(Entries supplied Opens)
(* ===== verification/Text.v ===== *)
(** * Text: lines, words and numbers

    [fgets], [strtok_r], [strstr], [strchr] and [atoi] of the C library, and the
    repository's own [rws], on strings as lists of bytes. *)

From stdpp Require Import base list strings.
From Stdlib Require Import Ascii.
From S2P Require Import Prelude CString.

Implicit Types (c : ascii) (s t w l r : bytes).

(** ** Strings in a buffer *)

(** The C string at the start of a buffer: the bytes before the first NUL. *)
Fixpoint c_str s : bytes :=
  match s with
  | [] => []
  | c :: s' => if decide (c = NUL) then [] else c :: c_str s'
  end.

Lemma c_str_app s r : NUL ∉ s → c_str (s ++ NUL :: r) = s.
Proof.
  induction s as [|c s IH]; simpl; [done|]. intros [? ?]%not_elem_of_cons.
  rewrite decide_False by done. by rewrite IH.
Qed.

Lemma c_str_no_nul s : NUL ∉ s → c_str s = s.
Proof.
  induction s as [|c s IH]; simpl; [done|]. intros [? ?]%not_elem_of_cons.
  rewrite decide_False by done. by rewrite IH.
Qed.

Lemma c_str_clean s : NUL ∉ c_str s.
Proof.
  induction s as [|c s IH]; simpl; [apply not_elem_of_nil|].
  case_decide; [apply not_elem_of_nil|]. by apply not_elem_of_cons.
Qed.

(** ** Words *)
Section words.
Context (delim : bytes).

Abbreviation sep := (λ c, bool_decide (c ∈ delim)).

Fixpoint skip_delim s : bytes :=
  match s with
  | [] => []
  | c :: s' => if sep c then skip_delim s' else s
  end.

Fixpoint span_word s : bytes * bytes :=
  match s with
  | [] => ([], [])
  | c :: s' => if sep c then ([], s') else let r := span_word s' in (c :: r.1, r.2)
  end.

(** [strtok_r(str, delim, &ptr)]: the token and the string that [ptr] is left at. *)
Definition strtok_r s : option (bytes * bytes) :=
  match skip_delim s with
  | [] => None
  | s' => Some (span_word s')
  end.

(** The words of a text: its maximal runs without a delimiter. *)
Definition flush w : list bytes := match w with [] => [] | _ => [w] end.
Fixpoint words_from w s : list bytes :=
  match s with
  | [] => flush w
  | c :: s' => if sep c then flush w ++ words_from [] s' else words_from (w ++ [c]) s'
  end.
Definition words s : list bytes := words_from [] s.

Lemma words_span w s :
  words_from w s = flush (w ++ (span_word s).1) ++ words (span_word s).2.
Proof.
  unfold words. revert w. induction s as [|c s IH]; intros w; simpl.
  { by rewrite !app_nil_r. }
  case_bool_decide; simpl; [by rewrite app_nil_r|].
  by rewrite IH, <- app_assoc.
Qed.

Lemma words_skip s : words s = words (skip_delim s).
Proof. unfold words. induction s as [|c s IH]; simpl; [done|]. case_bool_decide; [done|]. simpl. by rewrite bool_decide_false. Qed.

Lemma skip_delim_length s : length (skip_delim s) ≤ length s.
Proof. induction s as [|c s IH]; simpl; [done|]. case_bool_decide; simpl; lia. Qed.

Lemma skip_delim_head s c s' : skip_delim s = c :: s' → c ∉ delim.
Proof.
  induction s as [|c0 s IH]; simpl; [done|]. case_bool_decide; [done|]. by intros [= <- _].
Qed.

Lemma span_word_length s : length (span_word s).2 ≤ length s.
Proof. induction s as [|c s IH]; simpl; [done|]. case_bool_decide; simpl; lia. Qed.

Lemma span_word_clean s : Forall (λ c, c ∉ delim) (span_word s).1.
Proof. induction s as [|c s IH]; simpl; [constructor|]. case_bool_decide; simpl; by constructor. Qed.

(** A call of [strtok_r] gives the first word, and the next calls the others. *)
Lemma strtok_words s :
  match strtok_r s with
  | None => words s = []
  | Some (w, r) => words s = w :: words r ∧ length r < length s ∧ Forall (λ c, c ∉ delim) w
  end.
Proof.
  rewrite (words_skip s). unfold strtok_r. pose proof (skip_delim_length s) as Hl.
  destruct (skip_delim s) as [|c s'] eqn:E; [done|]. apply skip_delim_head in E.
  unfold words. rewrite (words_span [] (c :: s')). pose proof (span_word_clean (c :: s')) as Hc.
  simpl in *. pose proof (span_word_length s'). case_bool_decide; [done|]. simpl in *.
  split; [done|]. split; [lia|done].
Qed.

Lemma skip_delim_elem s c : c ∈ skip_delim s → c ∈ s.
Proof.
  induction s as [|c0 s IH]; simpl; [done|]. case_bool_decide; [|done].
  intros ?. right. by apply IH.
Qed.

Lemma span_word_elem s c : c ∈ (span_word s).1 ∨ c ∈ (span_word s).2 → c ∈ s.
Proof.
  induction s as [|c0 s IH]; simpl; [tauto|]. case_bool_decide; simpl.
  - intros [?%elem_of_nil|?]; [done|by right].
  - rewrite elem_of_cons. intros [[->|?]|?]; [left|right; apply IH; auto..].
Qed.

Lemma strtok_elem s w r c : strtok_r s = Some (w, r) → c ∈ w ∨ c ∈ r → c ∈ s.
Proof.
  unfold strtok_r. destruct (skip_delim s) as [|c0 s'] eqn:E; [done|].
  intros Hw%(inj Some) Hc. apply skip_delim_elem. rewrite E. apply span_word_elem. by rewrite Hw.
Qed.

(** A text can be cut where it has a delimiter. *)
Lemma words_from_app w l c r : c ∈ delim → words_from w (l ++ c :: r) = words_from w (l ++ [c]) ++ words r.
Proof.
  intros Hc. revert w. induction l as [|a l IH]; intros w; simpl.
  - rewrite bool_decide_true by done. unfold words. simpl. by rewrite app_nil_r.
  - case_bool_decide; simpl; [by rewrite IH, app_assoc|apply IH].
Qed.

Lemma words_app l c r : c ∈ delim → words (l ++ c :: r) = words (l ++ [c]) ++ words r.
Proof. apply words_from_app. Qed.
End words.

(** ** Lines *)

(** The bytes up to a newline, at most [n] of them, and the rest. *)
Fixpoint take_line (n : nat) s : bytes * bytes :=
  match n, s with
  | O, _ => ([], s)
  | S _, [] => ([], [])
  | S n', c :: s' =>
      if decide (c = NL) then ([c], s')
      else let r := take_line n' s' in (c :: r.1, r.2)
  end.

(** [fgets(buf, n, file)] on a stream with [s] left: what it stores before the
    NUL, and the rest of the stream; [None] at the end of the file. *)
Definition fgets (n : nat) s : option (bytes * bytes) :=
  match s with
  | [] => None
  | _ => Some (take_line (n - 1) s)
  end.

Lemma take_line_app n s : s = (take_line n s).1 ++ (take_line n s).2.
Proof.
  revert s. induction n as [|n IH]; intros [|c s]; simpl; try done.
  case_decide; simpl; [done|]. by rewrite <- IH.
Qed.

Lemma take_line_length n s : length (take_line n s).1 ≤ n.
Proof.
  revert s. induction n as [|n IH]; intros [|c s]; simpl; try lia.
  case_decide; simpl; [lia|]. specialize (IH s). lia.
Qed.

Lemma fgets_Some n s l r :
  2 ≤ n → fgets n s = Some (l, r) → s = l ++ r ∧ l ≠ [] ∧ length l < n ∧ length r < length s.
Proof.
  intros Hn Hf. destruct s as [|c s]; [done|]. unfold fgets in Hf. injection Hf as Hf.
  pose proof (take_line_app (n - 1) (c :: s)) as E.
  pose proof (take_line_length (n - 1) (c :: s)) as Hl. rewrite Hf in E, Hl. simpl in E, Hl.
  assert (l ≠ []) as Hne.
  { intros ->. destruct n as [|[|n]]; [lia..|]. simpl in Hf. case_decide; simplify_eq. }
  split; [done|]. split; [done|]. split; [lia|].
  rewrite E, length_app. destruct l; [done|]. simpl. lia.
Qed.

(** All words of a file that is read line by line through a buffer of [n] bytes. *)
Fixpoint line_words (fuel n : nat) (delim : bytes) s : list bytes :=
  match fuel with
  | O => []
  | S fuel' =>
      match fgets n s with
      | None => []
      | Some (l, r) => words delim (c_str l) ++ line_words fuel' n delim r
      end
  end.
Definition file_words (n : nat) (delim s : bytes) : list bytes := line_words (S (length s)) n delim s.

Lemma line_words_fuel fuel1 fuel2 n delim s :
  2 ≤ n → length s < fuel1 → length s < fuel2 →
  line_words fuel1 n delim s = line_words fuel2 n delim s.
Proof.
  intros Hn. revert fuel2 s. induction fuel1 as [|fuel1 IH]; intros [|fuel2] s H1 H2; [lia..|].
  simpl. destruct (fgets n s) as [[l r]|] eqn:E; [|done].
  apply fgets_Some in E as (_ & _ & _ & ?); [|done]. f_equal. apply IH; lia.
Qed.

Lemma file_words_step n delim s l r :
  2 ≤ n → fgets n s = Some (l, r) →
  file_words n delim s = words delim (c_str l) ++ file_words n delim r.
Proof.
  intros Hn E. unfold file_words. cbn [line_words]. rewrite E. f_equal.
  apply fgets_Some in E as (_ & _ & _ & ?); [|done].
  by apply (line_words_fuel (length s) (S (length r))); lia.
Qed.

(** Every line has at most [n] bytes with its newline; [room] is what the
    current line may still have. *)
Fixpoint lines_fit (n room : nat) s : bool :=
  match s with
  | [] => true
  | c :: s' =>
      match room with
      | O => false
      | S room' => if decide (c = NL) then lines_fit n n s' else lines_fit n room' s'
      end
  end.

Lemma take_line_fit n room s :
  lines_fit n room s = true →
  lines_fit n n (take_line room s).2 = true ∧
  ((take_line room s).2 = [] ∨ ∃ l, (take_line room s).1 = l ++ [NL]).
Proof.
  revert room. induction s as [|c s IH]; intros [|room] Hf; simpl in *; try done; auto.
  case_decide as Hc; simpl; [subst; split; [done|]; right; by exists []|].
  destruct (IH room Hf) as [? [?|[l El]]]; auto.
  split; [done|]. right. exists (c :: l). by rewrite El.
Qed.

Lemma file_words_words n delim s :
  2 ≤ n → NL ∈ delim → NUL ∉ s → lines_fit (n - 1) (n - 1) s = true →
  file_words n delim s = words delim s.
Proof.
  intros Hn Hd. induction (well_founded_ltof _ length s) as [s _ IH]. unfold ltof in IH. intros H0 Hf.
  destruct (fgets n s) as [[l r]|] eqn:E.
  2:{ by destruct s. }
  rewrite (file_words_step _ _ _ _ _ Hn E).
  pose proof (fgets_Some _ _ _ _ Hn E) as (Es & _ & _ & Hl).
  assert (take_line (n - 1) s = (l, r)) as Ht by (destruct s; [done|by injection E]).
  destruct (take_line_fit _ _ _ Hf) as [Hfit Hend]. rewrite Ht in Hfit, Hend. simpl in *.
  rewrite Es in H0. apply not_elem_of_app in H0 as [H0l H0r].
  rewrite c_str_no_nul, (IH r) by done. rewrite Es.
  destruct Hend as [->|[l' ->]]; [by rewrite !app_nil_r|].
  rewrite <- app_assoc. simpl. by rewrite (words_app delim l' NL r).
Qed.

(** ** rws *)

(** [rws(str)] in place on a buffer: copies every byte but blanks to the front. *)
Fixpoint rws_loop (fuel : nat) (str : bytes) (i j : nat) : outcome bytes :=
  match fuel with
  | O => NoFuel
  | S fuel' =>
      match str !! i with
      | None => Ub BadAccess
      | Some c =>
          if decide (c = NUL) then Ok (<[j:=NUL]> str)
          else if decide (c = SP) then rws_loop fuel' str (S i) j
          else rws_loop fuel' (<[j:=c]> str) (S i) (S j)
      end
  end.
Definition rws (str : bytes) : outcome bytes := rws_loop (S (length str)) str 0 0.

(** A string without its blanks. *)
Definition no_blanks s : bytes := filter (λ c, c ≠ SP) s.

Lemma rws_loop_ok fuel done mid s rest :
  NUL ∉ s → length s < fuel → (length done ≤ length done + length mid)%nat →
  rws_loop fuel (done ++ mid ++ s ++ NUL :: rest) (length done + length mid) (length done) =
  Ok (take (S (length (done ++ no_blanks s))) (done ++ no_blanks s ++ [NUL]) ++
      drop (S (length (done ++ no_blanks s))) (done ++ mid ++ s ++ NUL :: rest)).
Proof.
  revert done mid fuel. induction s as [|c s IH]; intros done mid fuel H0 Hf _;
    (destruct fuel as [|fuel]; [simpl in Hf; lia|]); cbn [rws_loop].
  - assert (Hat : (done ++ mid ++ [] ++ NUL :: rest) !! (length done + length mid) = Some NUL).
    { rewrite app_nil_l, app_assoc, lookup_app_r by (rewrite length_app; lia).
      rewrite length_app. by rewrite Nat.sub_diag. }
    rewrite Hat, decide_True by done. f_equal. simpl. rewrite app_nil_r.
    rewrite firstn_all2 by (rewrite length_app; simpl; lia).
    rewrite <- (Nat.add_0_r (length done)) at 1. rewrite insert_app_r.
    rewrite <- app_assoc. f_equal.
    rewrite drop_app_ge by lia. replace (S (length done) - length done) with 1 by lia.
    by destruct mid.
  - apply not_elem_of_cons in H0 as [Hc H0]. simpl in Hf.
    assert (Hat : (done ++ mid ++ (c :: s) ++ NUL :: rest) !! (length done + length mid) = Some c).
    { rewrite app_assoc, lookup_app_r by (rewrite length_app; lia).
      rewrite length_app. by rewrite Nat.sub_diag. }
    rewrite Hat, decide_False by done. case_decide as Hs.
    + unfold no_blanks. rewrite filter_cons_False by tauto. fold (no_blanks s).
      replace (done ++ mid ++ (c :: s) ++ NUL :: rest)
        with (done ++ (mid ++ [c]) ++ s ++ NUL :: rest) by (by rewrite <- !app_assoc).
      replace (S (length done + length mid)) with (length done + length (mid ++ [c]))
        by (rewrite length_app; simpl; lia).
      apply IH; [done|lia|lia].
    + unfold no_blanks. rewrite filter_cons_True by done. fold (no_blanks s).
      assert (Hset : <[length done:=c]> (done ++ mid ++ (c :: s) ++ NUL :: rest) =
        (done ++ [c]) ++ (drop 1 (mid ++ [c])) ++ s ++ NUL :: rest).
      { rewrite <- (Nat.add_0_r (length done)) at 1. rewrite insert_app_r, <- app_assoc.
        f_equal. destruct mid as [|m mid]; [done|].
        simpl. by rewrite drop_0, <- app_assoc. }
      rewrite Hset.
      replace (S (length done + length mid))
        with (length (done ++ [c]) + length (drop 1 (mid ++ [c])))
        by (rewrite length_drop, !length_app; simpl; lia).
      replace (S (length done)) with (length (done ++ [c])) by (rewrite length_app; simpl; lia).
      rewrite IH by (done || lia). f_equal.
      rewrite <- Hset, drop_insert_lt by (rewrite !length_app; simpl; lia).
      by rewrite <- !app_assoc.
Qed.

(** [rws] leaves the string without its blanks, in a buffer of the same size. *)
Lemma rws_ok s rest :
  NUL ∉ s → ∃ str, rws (s ++ NUL :: rest) = Ok str ∧ c_str str = no_blanks s ∧
    length str = length (s ++ NUL :: rest).
Proof.
  intros H0. set (n := S (length (no_blanks s))).
  exists (take n (no_blanks s ++ [NUL]) ++ drop n (s ++ NUL :: rest)).
  assert (Hle : length (no_blanks s) ≤ length s) by apply length_filter.
  split; [|split].
  - apply (rws_loop_ok (S (length (s ++ NUL :: rest))) [] [] s rest H0); [|done].
    rewrite length_app. simpl. lia.
  - subst n. rewrite firstn_all2 by (rewrite length_app; simpl; lia).
    rewrite <- app_assoc. apply c_str_app. unfold no_blanks. rewrite list_elem_of_filter. tauto.
  - subst n. rewrite length_app, length_take, length_drop, !length_app. cbn [length]. lia.
Qed.

(** The string that [rws] leaves. *)
Definition rws_str s : outcome bytes := str ← rws (s ++ [NUL]); Ok (c_str str).

Lemma rws_str_ok s : NUL ∉ s → rws_str s = Ok (no_blanks s).
Proof. intros H. unfold rws_str. destruct (rws_ok s [] H) as (str & -> & E & _). simpl. by rewrite E. Qed.

Lemma no_blanks_id s : SP ∉ s → no_blanks s = s.
Proof.
  intros H. unfold no_blanks. induction s as [|c s IH]; [done|].
  apply not_elem_of_cons in H as [? ?]. rewrite filter_cons_True by done. by rewrite IH.
Qed.

(** ** Numbers *)

Definition is_space c : bool := bool_decide (c ∈ [SP; TAB; NL; "011"%char; "012"%char; "013"%char]).

Definition digit c : option Z :=
  let n := (Z.of_nat (nat_of_ascii c) - 48)%Z in
  if decide (0 ≤ n ∧ n < 10)%Z then Some n else None.

Fixpoint digits (acc : Z) s : Z :=
  match s with
  | [] => acc
  | c :: s' => match digit c with Some n => digits (10 * acc + n)%Z s' | None => acc end
  end.

Fixpoint skip_space s : bytes :=
  match s with
  | [] => []
  | c :: s' => if is_space c then skip_space s' else s
  end.

Definition int_min : Z := (- 2 ^ 31)%Z.
Definition int_max : Z := (2 ^ 31 - 1)%Z.

(** The value as an [int]; a result that an [int] cannot hold has no meaning. *)
Definition to_int (z : Z) : outcome Z :=
  if decide (int_min ≤ z ≤ int_max)%Z then Ok z else Ub IntOverflow.

(** [atoi(s)] *)
Definition atoi s : outcome Z :=
  match skip_space s with
  | "-"%char :: s' => to_int (- digits 0 s')
  | "+"%char :: s' => to_int (digits 0 s')
  | s' => to_int (digits 0 s')
  end.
(Entries supplied Closes)
▶ Exercise details: Go through the records and pull out each line that includes the word "newline".

▶ Result for this exercise:
(** The bytes up to a newline, at most [n] of them, and the rest. *)
(** Every line has at most [n] bytes with its newline; [room] is what the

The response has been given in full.